Dr John Lee lived at Hartwell house, which became a centre of English Grand Amateur astronomy. Anyone who was anyone, turned up at Hartwell house and signed the ledgers on arrival and departure; much information can be gleaned from these ledgers today. Baden Powell mentioned in such a ledger, that when the sun was shining in, he used the mirrors at the end of the room and a prism to see 'Fraunhofer's lines'. The Hartwell House observatory was about 10 feet from the house, and was connected to it by a passage from the library. Apparently Lee was observing Venus one morning in 1845 with the 6" refractor, and noticed some spots on Venus. He thought that they should let Airy, the Astronomer Royal know, so the next morning they chartered a train to go to London to tell him!

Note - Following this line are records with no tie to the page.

Lemma example_playing_inv t next : length next ≤ 80 → inv (example_playing t next).
Proof.
  intros Hl. split_and!; [vm_compute; lia|exact Hl| |by intros i [=]].
  split; intros c [= <-]; repeat split; vm_compute; congruence.
Qed.

(** ** Unavailable tracks *)

Section unavailable.
Context `{DefaultHasher}.
Implicit Types s : ConnectState.

Lemma mark_filter_id u l :
  mark_as_unavailable_for_match u <$> remove_while (λ t, bool_decide (uri t = u)) l =
  filter (λ t, uri t ≠ u) l.
Proof.
  rewrite remove_while_filter.
  assert (filter (λ x, bool_decide (uri x = u) = false) l = filter (λ t, uri t ≠ u) l) as ->.
  { apply list_filter_iff. intros t. apply bool_decide_eq_false. }
  induction l as [|t l IH]; [done|]. rewrite filter_cons. case_decide as Hd; [|done].
  rewrite fmap_cons, IH. f_equal. unfold mark_as_unavailable_for_match. by rewrite decide_False.
Qed.

(** The state in which the fill-up of [mark_unavailable] runs. *)
Definition without_uri (u : string) s : ConnectState :=
  prev_tracks_mut (filter (λ t, uri t ≠ u)) (next_tracks_mut (filter (λ t, uri t ≠ u)) s)
    <| unavailable_uri ::= λ l, l ++ [u] |>.

Lemma mark_uri_unavailable_spec u s :
  inv s → is_Some (context_of (fill_up_context s) s) →
  ∃ s', mark_uri_unavailable u s = Val (s', Ok ()) ∧ inv s' ∧
    prev_tracks s' = filter (λ t, uri t ≠ u) (prev_tracks s) ∧
    next_tracks s' = filter (λ t, uri t ≠ u) (next_tracks s) ++
                     take (room (without_uri u s)) (stream (without_uri u s)) ∧
    unavailable_uri s' = unavailable_uri s ++ [u].
Proof.
  intros Hs Hctx. pose proof (wp_mark_uri_unavailable u s Hs) as Hw. unfold wp in Hw.
  unfold mark_uri_unavailable in *. rewrite !st_modify_bind in *.
  set (s1 := _ <| unavailable_uri ::= _ |>) in *.
  assert (s1 = without_uri u s) as Hs1.
  { unfold s1, without_uri, prev_tracks_mut, next_tracks_mut, player_mut. simpl. by rewrite !mark_filter_id. }
  rewrite Hs1 in *. assert (inv (without_uri u s)) as Hinv.
  { rewrite <- Hs1. apply (inv_same (prev_tracks_mut (λ l, mark_as_unavailable_for_match u <$>
      remove_while (λ t, bool_decide (uri t = u)) l) (next_tracks_mut (λ l,
      mark_as_unavailable_for_match u <$> remove_while (λ t, bool_decide (uri t = u)) l) s)));
      [by apply inv_mark_prev, inv_mark|done..]. }
  destruct Hctx as [ctx Hctx]. destruct Hinv as (Hp & Hn & Hc & Hi).
  destruct (fill_up_spec (without_uri u s) ctx Hc Hn Hctx) as (s2 & E & Hnext & Hframe & _).
  rewrite (st_bind_Ok _ _ _ _ _ E) in *. eexists. split; [done|]. split; [exact Hw|].
  destruct Hframe as (added & rev & c & a & f & Hs2 & _). clear E Hw.
  destruct (update_queue_revision_lists s2) as [-> ->]. rewrite Hnext. split; [by rewrite Hs2|].
  split; [reflexivity|]. change (unavailable_uri (update_queue_revision s2)) with (unavailable_uri s2).
  by rewrite Hs2.
Qed.
End unavailable.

The grand amateur league also hosted some battles. What these gentlemen regarded as important were gold medals and honarary degrees; they loved letters after their names. This meant more to them than their jobs did. They often fought and disagreed with each other. South famously fell out with Airy and Troughton (who manufactured astronomical instruments). South paid £1800 to Troughton to make him an equatorial mount for a large telescope. Troughton didn't want to build it to South's design, because of a number of design faults that he could see. However, South convinced him to go ahead, and build the mount according to his specifications. When it was built it had all the defects that Troughton had said that it would have, and South refused to pay. Troughton sued. The whole of the RAS took sides in this argument. Eventually after about six years going through the courts, it was decided that South must pay. In a fit of rage South smashed the mount up, and then issued a handbill to the scrap merchants that they could take the scrap metal. It seemed, at this time that South was almost going mad; had he not been a knight, and had many friends, he would most probably have been certified mad. During this time he started to write letters to The Times newspaper, airing many bad feelings.

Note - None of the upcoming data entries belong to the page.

(* ===== verification/AudioFetch.v ===== *)
(** * The streaming audio file: [audio/src/fetch/mod.rs], [audio/src/fetch/receive.rs]

    A streamed file is downloaded by concurrent parties that share a
    bookkeeping structure: the task [audio_file_fetch] that answers commands
    and stores data, one task [receive_data] per request, the reader, and the
    controller the player holds.  [Sys] is their joint state: the shared
    structure, the temporary file, the two channels and the control state of
    every party.  A party goes from one access of what is shared to the next:
    taking the lock, loading or storing an atomic, sending or receiving a
    message, using the file.  Each of these is a step, which leaves behind the
    point the party is at; [run] interleaves the steps of all parties. *)

From S2P Require Import Prelude StdTypes Digits Text RangeSet StateMonad.

Local Open Scope string_scope.
Local Open Scope list_scope.
Local Open Scope Z_scope.

Abbreviation zlength l := (Z.of_nat (Datatypes.length l)).

(** ** Parameters *)

Record AudioFetchParams := mkParams {
  minimum_download_size : Z;
  minimum_throughput : Z;
  initial_ping_time_estimate : Duration;
  maximum_assumed_ping_time : Duration;
  read_ahead_before_playback : Duration;
  read_ahead_during_playback : Duration;
  prefetch_threshold_factor : f32;
  download_timeout : Duration;
}.

Definition AudioFetchParams_default : AudioFetchParams :=
  let minimum_download_size := 64 * 1024 in
  let minimum_throughput := 8 * 1024 in
  {| minimum_download_size := minimum_download_size;
     minimum_throughput := minimum_throughput;
     initial_ping_time_estimate := Duration_from_millis 500;
     maximum_assumed_ping_time := Duration_from_millis 1500;
     read_ahead_before_playback := Duration_from_secs 1;
     read_ahead_during_playback := Duration_from_secs 5;
     prefetch_threshold_factor := f32_of_Z 4;
     download_timeout := Duration_from_secs (minimum_download_size / minimum_throughput) |}.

Binary stars were a passion at this time, as was the question of the size of the universe, and whether the nebulae in space were part of a big cluster. Some people thought that with a big telescope you might be able to break down the cluster of stars into smallers ones, which would suggest that the stars were not all that remote. It was at this time, in 1845, that Lord Rosse built his telescope, whilst acknowledging that he would get few hours use out of it due to poor weather. Planetary nebulae also fascinated these astronomers. Why did you have a glowing circle with a star in the middle? Variable stars were a great subject of interest, together with the dynamics of the solar system, and how many satellites were going around these other worlds. At this time, you couldn't explain things so well, but you could collect the data. The revival in the study of sunspots was made around this time, and Herschel became concerned with how the sun burned, having seen deep chasms in the sun's surface. Naysmth suggested that perhaps a kind of volcanic vortex came up producing a willow leaf granulation. They imagined, by this time that the sun had an atmosphere pitted with sunspots, and a blast furnace below. Naysmth who owned a blast furnace, even tried experimenting with hot gases and metals in the furnace.

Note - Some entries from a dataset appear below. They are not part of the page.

Lemma return_missing_inv i r s :
  inv remote s → receivers s !! i = Some r → permit r = true → rc_phase r = Returning →
  ∃ r' s', return_missing r s = Val (r', s') ∧ inv remote (goes_on i (Some (r', s')) s).
Proof.
  intros Hs Hi Hp Hph. pose proof (receiver_at_ok _ _ _ Hs Hi) as Hok. destruct (Hok) as (? & ? & ? & ?).
  destruct (inv_size _ _ Hs) as [_ Hmax]. unfold return_missing. rewrite usub_Val by lia. rewrite exec_bind_Val.
  assert (receiver_range r = mkRange (rc_offset r) (rq_length r - actual_length r)) as Hrange.
  { unfold receiver_range. by rewrite Hph. }
  destruct (subtract_range_spec (requested (status s)) (receiver_range r)) as (rs & Ers & Hwf & Hrs).
  { apply (inv_wf _ _ Hs). }
  { rewrite Hrange. unfold range_fits, endz, usize_max, u64_max. simpl. lia. }
  case_decide as Hrem.
  - rewrite <- Hrange, Ers. eexists _, _. split; [done|].
    by apply (inv_given_back i r (r <| rc_phase := Dropping |>) rs s).
  - eexists _, _. split; [done|]. cbn [goes_on]. rewrite <- (set_requested_id s) at 1.
    apply (inv_given_back i r (r <| rc_phase := Dropping |>)); try done; [apply (inv_wf _ _ Hs)|].
    intros v. rewrite Hrange. unfold in_range, endz. simpl. split; [|tauto]. intros ?. split; [done|lia].
Qed.

Lemma receive_step_inv i a s :
  inv remote s → (∀ r, receivers s !! i = Some r → arrival_ok r a) →
  ∃ s', receive_step i a s = Val s' ∧ inv remote s'.
Proof.
  intros Hs Ha. unfold receive_step. destruct (receivers s !! i) as [r|] eqn:Hi; [|by exists s].
  destruct (permit r) eqn:Hp; [|by exists s]. specialize (Ha r eq_refl).
  destruct (inv_size _ _ Hs) as [_ Hmax]. pose proof (receiver_at_ok _ _ _ Hs Hi) as (? & ? & ? & ?).
  destruct (rc_phase r) eqn:Hph, a as [item elapsed|body|total]; try by exists s.
  - eexists. split; [done|]. eapply goes_on_inv; [done..|]. apply receive_response_inv; [done| |done].
    destruct item; simpl in Ha; tauto.
  - destruct (receive_body_inv i body r s) as (next & -> & ?); [done..|]. eauto.
  - eexists. split; [done|]. eapply goes_on_inv; [done..|]. apply report_throughput_inv; [done|lia|done].
  - destruct (return_missing_inv i r s) as (r' & s' & -> & ?); [done..|]. eauto.
  - eexists. split; [done|]. eapply goes_on_inv; [done..|]. by right.
Qed.

Lemma receive_acquire_inv i s : inv remote s → inv remote (receive_acquire i s).
Proof.
  intros Hs. unfold receive_acquire. destruct (receivers s !! i) as [r|] eqn:Hi; [|done].
  destruct (negb (permit r) && has_download_slots_available s) eqn:Hc; [|done].
  apply andb_true_iff in Hc as [Hp%negb_true_iff Hav%bool_decide_eq_true].
  assert (∀ v, held (s <| receivers ::= <[i := r <| permit := true |>]> |>
          <| shared ::= λ h, h <| download_slots ::= Z.pred |> |>) v = held s v) as Hh.
  { intros v. unfold held, in_flight. simpl. rewrite !count_app.
    pose proof (count_insert receiver_range v _ _ _ (r <| permit := true |>) Hi) as Hc.
    change (receiver_range (r <| permit := true |>)) with (receiver_range r) in Hc. unfold status. simpl in Hc |- *. lia. }
  inv_keep Hs.
  - intros v. rewrite Hh. apply (inv_held _ _ Hs).
  - intros Hr v. rewrite Hh. by apply (inv_all_held _ _ Hs).
  - apply Forall_insert; [apply (inv_receivers _ _ Hs)|].
    exact (receiver_at_ok _ _ _ Hs Hi).
  - destruct (inv_permits _ _ Hs) as [? Hsum].
    rewrite <- (take_drop_middle _ _ _ Hi), permits_middle, Hp in Hsum. simpl.
    rewrite insert_take_drop by by eapply lookup_lt_Some. rewrite permits_middle. simpl. lia.
Qed.

(** ** Commands *)

Lemma inv_send_command c s :
  inv remote s → command_ok (zlength remote) c → inv remote (default s (send_command c s)).
Proof.
  intros Hs Hc. unfold send_command. destruct (running s); [|done]. simpl. inv_keep Hs.
  apply Forall_app. split; [apply (inv_commands _ _ Hs)|by constructor].
Qed.

Lemma send_fetches_inv l s :
  inv remote s → Forall (fetch_ok (zlength remote)) l → inv remote (send_fetches l s).2 ∧
  shared (send_fetches l s).2 = shared s ∧ reader (send_fetches l s).2 = reader s.
Proof.
  intros Hs Hl. revert s Hs. induction Hl as [|r l Hr Hl IH]; intros s Hs; simpl; [done|].
  pose proof (inv_send_command (Fetch r) s Hs Hr) as Hs1.
  assert (shared (default s (send_command (Fetch r) s)) = shared s ∧
          reader (default s (send_command (Fetch r) s)) = reader s) as [Hsh Hre].
  { unfold send_command. by destruct (running s). }
  destruct (send_command (Fetch r) s) as [s1|]; simpl in *; [|done].
  destruct (IH s1 Hs1) as (? & -> & ->). done.
Qed.

(** ** Reading *)

(** The ranges of a set of positions of the file can be fetched. *)
Lemma separated_fetch_ok size lo l :
  -1 ≤ lo → separated lo l → size ≤ 2 ^ 62 → (∀ v, in_ranges v l → v < size) → Forall (fetch_ok size) l.
Proof.
  intros Hlo Hsep Hmax. revert lo Hlo Hsep. induction l as [|r l IH]; intros lo Hlo; [by constructor|].
  intros (? & ? & ? & Ht) Hin. constructor.
  - pose proof (Hin (start r)) as H1'. pose proof (Hin (endz r - 1)) as H2'.
    rewrite !in_ranges_cons in *. unfold in_range, endz, fetch_ok in *. lia.
  - apply (IH (endz r)); [unfold endz; lia|done|]. intros v Hv. apply Hin. by right.
Qed.
Lemma ranges_fetch_ok size rs :
  wf rs → size ≤ 2 ^ 62 → (∀ v, v ∈ rs → v < size) → Forall (fetch_ok size) (ranges rs).
Proof. intros. by apply (separated_fetch_ok size (-1)). Qed.

Lemma send_fetches_fails l s s' : send_fetches l s = (false, s') → running s = false.
Proof.
  revert s. induction l as [|r l IH]; intros s E; simpl in E; [done|].
  unfold send_command in E. destruct (running s) eqn:Hr; [|done]. apply IH in E. simpl in E. congruence.
Qed.

(** A call goes on at another point, or returns. *)
Lemma inv_reading_change ph s :
  inv remote s → reading_ok remote (s <| reading := ph |>) → inv remote (s <| reading := ph |>).
Proof. intros Hs Hok. by inv_keep Hs. Qed.

Lemma reading_cursor s :
  inv remote s → (∀ o d, reading s ≠ ReadTell o d) → cursor (read_file (reader s)) = position (reader s).
Proof.
  intros Hs Hne. pose proof (inv_reading _ _ Hs) as Hre. unfold reading_ok in Hre.
  destruct (reading s); try apply Hre. by edestruct Hne.
Qed.

Lemma read_inv n s :
  inv remote s → 0 ≤ n → reading s = Idle →
  ∃ s' out, read n s = Val (s', out) ∧ inv remote s' ∧
    match out with
    | Some (ReadReturns o r) => o = position (reader s) ∧ reader s' = reader s ∧ r = Ok [] ∧ (n = 0 ∨ o = zlength remote)
    | Some (SeekReturns _) => False
    | None => True
    end.
Proof.
  intros Hs Hn Hb. unfold read. destruct (inv_size _ _ Hs) as [Hsize Hmax].
  destruct (inv_position _ _ Hs) as (Hpos & _). rewrite Hsize.
  assert (cursor (read_file (reader s)) = position (reader s)) as Hcur by (apply reading_cursor; [done|by rewrite Hb]).
  assert (inv remote (s <| reading := Idle |>)) as Hidle by by apply inv_reading_change.
  case_decide; [eexists _, _; split; [done|]; split; [done|]; split_and!; [done..|lia]|].
  set (len := Z.min n _). case_decide; [eexists _, _; split; [done|]; split; [done|]; split_and!; [done..|lia]|].
  assert (∃ m, (if is_download_streaming s then n ← uadd usize_max len (read_ahead_bytes s);
                  Val (Z.min n (zlength remote - position (reader s))) else Val len) = Val m ∧
    0 ≤ m ∧ position (reader s) + m ≤ zlength remote) as (m & -> & Hm & Hle).
  { destruct (inv_params _ _ Hs) as [_ Hra].
    assert (0 ≤ read_ahead_bytes s) by apply f32_to_usize_bounds.
    destruct (is_download_streaming s); [rewrite uadd_Val by (unfold usize_max, u64_max; lia)|];
      (eexists; split; [done|]); lia. }
  eexists _, None. split; [done|]. split; [|done]. apply inv_reading_change; [done|].
  unfold reading_ok. simpl. split_and!; [done|done|lia..].
Qed.

Lemma read_check_inv o n s :
  inv remote s → cursor (read_file (reader s)) = position (reader s) → o = position (reader s) → 0 < n →
  o + n ≤ zlength remote →
  ∃ s', read_check o n s = Val (s', None) ∧ inv remote s'.
Proof.
  intros Hs Hcur Ho Hn Hle. destruct (inv_wf _ _ Hs) as [_ Hwd]. unfold read_check, contains.
  destruct (contains_loop_spec (-1) (ranges (downloaded (status s))) o Hwd) as (b & -> & Hbv).
  rewrite exec_bind_Val. destruct b.
  - assert (o ∈ downloaded (status s)) as Hod by by apply Hbv. unfold contained_length_from_value.
    destruct (contained_length_loop_spec (-1) (ranges (downloaded (status s))) o Hwd) as (a & -> & Ha & Hin & Hout).
    assert (0 < a) by (destruct (decide (a = 0)) as [->|]; [rewrite Z.add_0_r in Hout; done|lia]).
    eexists. split; [done|]. apply inv_reading_change; [done|]. unfold reading_ok. simpl. split_and!; [done|done|lia..|].
    intros v Hv. apply (Hin v). lia.
  - eexists. split; [done|]. by apply inv_reading_change.
Qed.

Lemma read_ask_inv o n m s :
  inv remote s → reading s = ReadAsk o n m →
  ∃ s' out, read_ask o n m s = Val (s', out) ∧ inv remote s' ∧
    (out = None ∨ out = Some (ReadReturns o (Err BrokenPipe)) ∧ running s = false).
Proof.
  intros Hs Hph. pose proof (inv_reading _ _ Hs) as Hre. unfold reading_ok in Hre. rewrite Hph in Hre.
  destruct Hre as (Hcur & Ho & Hn & Hle & Hm & Hlem). destruct (inv_size _ _ Hs) as [_ Hmax].
  destruct (inv_wf _ _ Hs) as [Hwr Hwd]. destruct (inv_position _ _ Hs) as (Hpos & _). unfold read_ask.
  destruct (add_range_new (mkRange o m)) as (rs & -> & Hwf & Hrs).
  { unfold range_fits, endz, usize_max, u64_max. simpl. lia. }
  rewrite exec_bind_Val.
  destruct (subtract_known_spec rs (status s)) as (rs' & -> & Hwf' & Hrs'); [done..|]. rewrite exec_bind_Val.
  assert (Forall (fetch_ok (zlength remote)) (ranges rs')) as Hall.
  { apply ranges_fetch_ok; [done|lia|]. intros v [Hv _]%Hrs'. apply Hrs in Hv.
    unfold elem_of, range_elem_of, in_range, endz in Hv. simpl in Hv. lia. }
  destruct (send_fetches_inv _ _ Hs Hall) as (Hs' & Hsh & Hr).
  destruct (send_fetches (ranges rs') s) as [sent s1] eqn:Es. simpl in *. rewrite <- Hr in Hcur, Ho.
  destruct sent.
  - destruct (read_check_inv o n s1) as (s' & -> & ?); [done..|]. eexists _, _. split; [done|]. auto.
  - eexists _, _. split; [done|]. split; [by apply inv_reading_change|]. right. split; [done|].
    by eapply send_fetches_fails.
Qed.

(** The part of a file that is there is read from it. *)
Lemma read_downloaded s o n :
  inv remote s → 0 ≤ o → 0 ≤ n → o + n ≤ zlength remote →
  (∀ v, o ≤ v < o + n → v ∈ downloaded (status s)) →
  read_at (file s) o n = read_at remote o n.
Proof.
  intros Hs Ho Hn Hle Hin. destruct (inv_file _ _ Hs) as [Hlen Hf]. unfold read_at. apply list_eq. intros i.
  destruct (decide (i < Z.to_nat n)%nat).
  - rewrite !lookup_take_lt, !lookup_drop by done.
    replace (Z.to_nat o + i)%nat with (Z.to_nat (o + Z.of_nat i)) by lia. apply Hf, Hin. lia.
  - by rewrite !lookup_take_ge by lia.
Qed.

Lemma length_read_at (c : list Z) o n :
  0 ≤ o → 0 ≤ n → o + n ≤ zlength c → zlength (read_at c o n) = n.
Proof. intros. unfold read_at. rewrite length_take, length_drop. lia. Qed.

Lemma read_copy_inv io o k s :
  inv remote s → reading s = ReadCopy o k →
  inv remote (read_copy io o k s).1 ∧
  ((read_copy io o k s).2 = None ∨
   (read_copy io o k s).2 = Some (ReadReturns o (Err DiskError)) ∧ ∃ n, io = IoFails n).
Proof.
  intros Hs Hph. pose proof (inv_reading _ _ Hs) as Hre. unfold reading_ok in Hre. rewrite Hph in Hre.
  destruct Hre as (Hcur & Ho & Hk & Hle & Hin). destruct (inv_position _ _ Hs) as (Hpos & _).
  destruct io as [|n]; simpl; [|split; [by apply inv_reading_change|by eauto]]. split; [|by left].
  assert (read_at (file s) o k = read_at remote o k) as -> by (apply read_downloaded; [done|lia..|done]).
  assert (zlength (read_at remote o k) = k) as Hlen by (apply length_read_at; lia).
  inv_keep Hs. unfold reading_ok. simpl. rewrite Hlen. by split_and!.
Qed.

Lemma read_tell_inv o data s :
  inv remote s → reading s = ReadTell o data → inv remote (read_tell o data s).1.
Proof.
  intros Hs Hph. pose proof (inv_reading _ _ Hs) as Hre. unfold reading_ok in Hre. rewrite Hph in Hre.
  destruct Hre as (-> & Hcur & Hdata & Hlen & Hle). destruct (inv_position _ _ Hs) as (Hpos & _).
  inv_keep Hs; [simpl; lia|]. by split.
Qed.

(** ** Seeking and the controller *)

Lemma i64_add_Val a b : - 2 ^ 63 ≤ a + b < 2 ^ 63 → i64_add a b = Val (a + b).
Proof. intros. unfold i64_add. by rewrite decide_True. Qed.
Lemma as_i64_small z : z < 2 ^ 63 → as_i64 z = z.
Proof. intros. unfold as_i64. by rewrite decide_True. Qed.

The spectroscope was first used by Bunsen, in 1859. Two men, Huggins and Lockyer first developed the use of the spectroscope. Huggins suddenly discovered gas in nebulae, and he was the first person to show that the stars have different chemical compositions, and that star clusters and nebulae are different. Lockyer, a wealthy civil servant in the War Office, bought a Cooke refractor; then, having read of Bunsen's work with the spectroscope, he obtained one, and did the first spectroscopic work on sunspots. He was elected FRS whilst still working at the War Office.
The professional astronomers were only awarded money to do work once the amateurs had already blazed the trail. Astronomy was a passion to many victorian astronomers such as John Jones who worked at a slate counter at Bangor Docks; he made a 8.25 inch reflector and a spectroscope although he earned very little. In the early 1930s, George Orwell wrote 'Down and Out in London and Paris'. Whilst In London he did a stint as a tramp. He mentioned a man whom he encountered in a doss house, whose nickname was Bozo. Bozo had done painting in Paris, he limped badly, probably had consumption, and worked as a pavement artist. He often painted pictures of astronomical bodies that he had seen in books. He said that he had often seen Jupiter, Saturn and Mars, and he wondered if there were people on those planets freezing as he was. He condemned his fellow tramps for being brain dead, and felt he should fight to maintain his interest in these things.
Dr Chapman finally showed some slides including several of Dr Lee, and Hartwell house. One of the slides showed Dr Lee at the telescope wearing his observing hat with tassels and signs of the zodiac decorating the hat.
There was also a slide of Lassells giant telescope which was the world's first big equatorial reflector. Lassell shipped this to Malta together with his family and grand piano for five years. He felt that people in Malta considered him to be an eccentric amateur, going over there, as he had, purely to observe the skies.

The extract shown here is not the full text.